Wednesday, April 3, 2019

Current Personal Finance Events

A recent 18-hour trip (as a passenger) provided an opportunity to review current personal finance events in detail. Below are some financial topics that have been recently making headlines:

¨     Retirement Savings Legislation- The federal Retirement Enhancement and Savings Act is under consideration in Congress and reportedly has widespread bipartisan support. The bill has a number of provisions to open up savings opportunities for more American workers. New Jersey recently passed similarly-motivated legislation: The NJ Secure Choice Savings Act.


¨     Tax Scams- As the 2018 tax season enters its final two weeks, the IRS is warning taxpayers about impersonation scams.

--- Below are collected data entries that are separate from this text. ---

Lemma segment_places (segs : list Seg) (g : R -> Seg -> list Op) (ox : R)
    (st : DrawState) (e : DrawState * Op) :
  (exists pre seg wd post k,
     combine segs (map (segWidth textWidth) segs) = pre ++ (seg, wd) :: post /\
     In k (g (fold_left Rplus (map snd pre) ox) seg) /\ e = (st, k))
  <->
  (exists pre seg post k,
     segs = pre ++ seg :: post /\
     In k (g (fold_left Rplus (map (segWidth textWidth) pre) ox) seg) /\
     e = (st, k)).
Proof.
  split.
  - intros (pre & seg & wd & post & k & Hc & Hk & He).
    destruct (combine_widths_split segs pre seg wd post Hc)
      as (pre' & post' & Hs & Hm).
    exists pre', seg, post', k. rewrite <- Hm. auto.
  - intros (pre & seg & post & k & Hs & Hk & He).
    destruct (combine_widths_place pre seg post) as [Hc Hm].
    exists (combine pre (map (segWidth textWidth) pre)), seg,
      (segWidth textWidth seg),
      (combine post (map (segWidth textWidth) post)), k.
    rewrite Hm, Hs. auto.
Qed.

(** The calls of [drawMultiCrosshair], for a scrub opacity between 0.01 and
    1 and at least one entry: the line, the dots of the series, then the
    text (outline pass [lo], fill pass [lf]). *)
Lemma drawMultiCrosshair_log (hoverX hoverTime : R)
    (entries : list MultiSeriesHoverEntry)
    (formatValue formatTime : R -> string) (scrubOpacity : R)
    (tooltipY : option R) (tooltipOutline : option bool)
    (liveDotX : option R) (c : Canvas) :
  0.01 <= scrubOpacity <= 1 -> entries <> [] ->
  let c' := drawMultiCrosshair layout palette textWidth hoverX hoverTime
              entries formatValue formatTime scrubOpacity tooltipY
              tooltipOutline liveDotX c in
  let segs := segmentsOf palette formatValue formatTime hoverTime entries in
  let totalW := fold_left Rplus (map (segWidth textWidth) segs) 0 in
  let tx := tooltipX layout hoverX totalW liveDotX in
  let ty := tooltipTextY layout tooltipY in
  let stT := withAlpha scrubOpacity (state c) in
  state c' = (if Rgtb (dotRadius scrubOpacity) 0.5
              then withAlpha 1 (state c) else state c) /\
  saved c' = saved c /\
  exists text,
    ops c'
    = ops c
      ++ map (fun k => (withAlpha (scrubOpacity * 0.5) (state c), k))
           [ SetStrokeStyle (crosshairLine palette);
             SetLineWidth 1;
             BeginPath;
             MoveTo hoverX (pad_top (pad layout));
             LineTo hoverX (h layout - pad_bottom (pad layout));
             Stroke ]
      ++ (if Rgtb (dotRadius scrubOpacity) 0.5
          then flat_map
                 (fun e => map (fun k => (withAlpha 1 (state c), k))
                             [ BeginPath;
                               Arc hoverX (toY layout (he_value e))
                                 (dotRadius scrubOpacity) 0 (PI * 2);
                               SetFillStyle (he_color e);
                               Fill ]) entries
          else [])
      ++ text /\
    (Rltb scrubOpacity 0.1 || Rltb (w layout) 300 = true -> text = []) /\
    (Rltb scrubOpacity 0.1 || Rltb (w layout) 300 = false ->
     exists lo lf,
       text
       = map (fun k => (stT, k)) [ SetFont tooltipFont; SetTextAlign "left" ]
         ++ match tooltipOutline with
            | Some false => []
            | _ => map (fun k => (stT, k))
                     [ SetStrokeStyle (tooltipBg palette);
                       SetLineWidth 3;
                       SetLineJoin "round" ]
                   ++ lo
            end
         ++ lf /\
       (forall e,
          In e lo <->
          exists pre seg post k,
            segs = pre ++ seg :: post /\
            In k (segOutline ty
                    (fold_left Rplus (map (segWidth textWidth) pre) tx) seg) /\
            e = (stT, k)) /\
       (forall e,
          In e lf <->
          exists pre seg post k,
            segs = pre ++ seg :: post /\
            In k (segFill ty
                    (fold_left Rplus (map (segWidth textWidth) pre) tx) seg) /\
            e = (stT, k))).
Proof.
  intros Hs Hne c' segs totalW tx ty stT.
  unfold c', drawMultiCrosshair; cbv zeta.
  rewrite Rltb_false by lra.
  assert (Hlen : (List.length entries =? 0)%nat = false).
  { destruct entries; [congruence|reflexivity]. }
  rewrite Hlen. simpl orb.
  destruct (verticalLine_log hoverX scrubOpacity c) as (S1 & V1 & L1).
  rewrite xh_state_setGlobalAlpha in L1 by lra.
  set (c1 := verticalLine layout palette hoverX scrubOpacity c) in *.
  assert (H1 : 0 <= 1 <= 1) by lra.
  assert (Hs' : 0 <= scrubOpacity <= 1) by lra.
  (* the dots *)
  set (c2 := if Rgtb (dotRadius scrubOpacity) 0.5
             then fold_left (entryDot layout hoverX (dotRadius scrubOpacity))
                    entries (setGlobalAlpha 1 c1)
             else c1).
  assert (H2 : state c2 = (if Rgtb (dotRadius scrubOpacity) 0.5
                           then withAlpha 1 (state c) else state c) /\
               saved c2 = saved c /\
               ops c2
               = ops c1
                 ++ (if Rgtb (dotRadius scrubOpacity) 0.5
                     then flat_map
                            (fun e => map (fun k => (withAlpha 1 (state c), k))
                               [ BeginPath;
                                 Arc hoverX (toY layout (he_value e))
                                   (dotRadius scrubOpacity) 0 (PI * 2);
                                 SetFillStyle (he_color e);
                                 Fill ]) entries
                     else [])).
  { unfold c2. destruct (Rgtb (dotRadius scrubOpacity) 0.5).
    - pose proof (entryDots_log hoverX (dotRadius scrubOpacity) entries
                    (setGlobalAlpha 1 c1)) as H.
      cbv zeta in H. destruct H as (S & V & L).
      rewrite S, V, L, (xh_state_setGlobalAlpha _ _ H1),
        xh_saved_setGlobalAlpha, xh_ops_setGlobalAlpha, S1, V1.
      auto.
    - rewrite app_nil_r. auto. }
  destruct H2 as (S2 & V2 & L2). clearbody c2.
  assert (ST : state (setGlobalAlpha scrubOpacity (save c2)) = stT).
  { rewrite (xh_state_setGlobalAlpha _ _ Hs'). cbn [state save].
    rewrite S2. unfold stT.
    destruct (Rgtb (dotRadius scrubOpacity) 0.5); reflexivity. }
  destruct (Rltb scrubOpacity 0.1 || Rltb (w layout) 300).
  - split; [exact S2|]. split; [exact V2|].
    exists []. split; [|split; [reflexivity|discriminate]].
    rewrite L2, L1, app_nil_r, <- !app_assoc. reflexivity.
  - fold segs. fold totalW. fold tx. fold ty.
    set (c3 := op (SetTextAlign "left")
                 (op (SetFont tooltipFont)
                    (setGlobalAlpha scrubOpacity (save c2)))).
    assert (S3 : state c3 = stT) by (unfold c3; cbn [state op]; exact ST).
    assert (V3 : saved c3 = state c2 :: saved c2).
    { unfold c3. cbn [saved op]. rewrite xh_saved_setGlobalAlpha.
      reflexivity. }
    assert (L3 : ops c3
                 = ops c2 ++ map (fun k => (stT, k))
                               [ SetFont tooltipFont; SetTextAlign "left" ]).
    { unfold c3. cbn [ops op state]. rewrite ST, xh_ops_setGlobalAlpha.
      cbn [ops save]. rewrite <- !app_assoc. reflexivity. }
    clearbody c3.
    set (sws := combine segs (map (segWidth textWidth) segs)).
    (* outline pass *)
    set (c4 := match tooltipOutline with
               | Some false => c3
               | _ => snd (fold_left (outlineSeg ty) sws
                             (tx, op (SetLineJoin "round")
                                    (op (SetLineWidth 3)
                                       (op (SetStrokeStyle (tooltipBg palette))
                                          c3))))
               end).
    assert (H4 : state c4 = stT /\ saved c4 = state c2 :: saved c2 /\
                 exists lo,
                   ops c4
                   = ops c3
                     ++ match tooltipOutline with
                        | Some false => []
                        | _ => map (fun k => (stT, k))
                                 [ SetStrokeStyle (tooltipBg palette);
                                   SetLineWidth 3;
                                   SetLineJoin "round" ]
                               ++ lo
                        end /\
                   (forall e,
                      In e lo <->
                      exists pre seg post k,
                        segs = pre ++ seg :: post /\
                        In k (segOutline ty
                                (fold_left Rplus
                                   (map (segWidth textWidth) pre) tx) seg) /\
                        e = (stT, k))).
    { set (c3' := op (SetLineJoin "round")
                    (op (SetLineWidth 3)
                       (op (SetStrokeStyle (tooltipBg palette)) c3))).
      destruct (segment_loop (outlineSeg ty) (segOutline ty)
                  (outlineSeg_step ty) sws tx c3') as (S & V & lo & L & Hlo).
      assert (S3' : state c3' = stT) by (unfold c3'; cbn [state op]; exact S3).
      assert (Hchar : forall e,
                In e lo <->
                exists pre seg post k,
                  segs = pre ++ seg :: post /\
                  In k (segOutline ty
                          (fold_left Rplus
                             (map (segWidth textWidth) pre) tx) seg) /\
                  e = (stT, k)).
      { intros e. rewrite Hlo, S3'. apply segment_places. }
      assert (Hon : state (snd (fold_left (outlineSeg ty) sws (tx, c3'))) = stT
                    /\ saved (snd (fold_left (outlineSeg ty) sws (tx, c3')))
                       = state c2 :: saved c2
                    /\ ops (snd (fold_left (outlineSeg ty) sws (tx, c3')))
                       = ops c3
                         ++ (map (fun k => (stT, k))
                               [ SetStrokeStyle (tooltipBg palette);
                                 SetLineWidth 3;
                                 SetLineJoin "round" ] ++ lo)).
      { rewrite S, V, L. unfold c3'. cbn [state saved ops op].
        rewrite S3, V3. split; [reflexivity|]. split; [reflexivity|].
        rewrite <- !app_assoc. reflexivity. }
      destruct Hon as (So & Vo & Lo).
      unfold c4. destruct tooltipOutline as [[|]|].
      - split; [exact So|]. split; [exact Vo|]. exists lo. auto.
      - split; [exact S3|]. split; [exact V3|]. exists lo.
        rewrite app_nil_r. auto.
      - split; [exact So|]. split; [exact Vo|]. exists lo. auto. }
    destruct H4 as (S4 & V4 & lo & L4 & Hlo).
    assert (Hc4 : match tooltipOutline with
                  | Some false => c3
                  | _ => snd (fold_left (outlineSeg ty) sws
                                (tx, op (SetLineJoin "round")
                                       (op (SetLineWidth 3)
                                          (op (SetStrokeStyle
                                                 (tooltipBg palette)) c3))))
                  end = c4) by reflexivity.
    clearbody c4.
    match goal with
    | |- context [fold_left (fillSeg ty) sws (tx, ?cx)] =>
        replace cx with c4
          by (rewrite <- Hc4; destruct tooltipOutline as [[|]|]; reflexivity)
    end.
    destruct (segment_loop (fillSeg ty) (segFill ty) (fillSeg_step ty)
                sws tx c4) as (S5 & V5 & lf & L5 & Hlf).
    unfold restore. rewrite V5, V4. cbn [state saved ops].
    split; [exact S2|]. split; [exact V2|].
    eexists. split.
    + rewrite L5, L4, L3, L2, L1, <- !app_assoc. reflexivity.
    + split; [discriminate|]. intros _. exists lo, lf.
      split; [reflexivity|]. split; [exact Hlo|].
      intros e. rewrite Hlf, S4. apply segment_places.
Qed.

Fraudsters call, claim to be from the IRS, and request Social Security numbers or other personal identification information to commit identity theft.


¨     Lower Investment Advisory Fees- Standard advisory fees of one percent of assets under management (AUM) are increasingly being challenged by lower cost services. Competitive investment advisory firms are charging relatively low annual flat fees or AUM fees as low as 0.25% to 0.40% of AUM.


¨     Tax Underwithholding Threshold- The IRS lowered the underwithholding penalty threshold from 90% (and later 85%) of 2018 taxes owed. This change came in response to concerns about tax withholding adequacy in the wake of the Tax Cuts and Jobs Act.


¨     Stock Market Performance- On March 29, the last trading day of the first quarter of 2019, the Standard and Poor’s index had its best first quarter performance since 1998. CNBC referred it as a “stellar quarter.”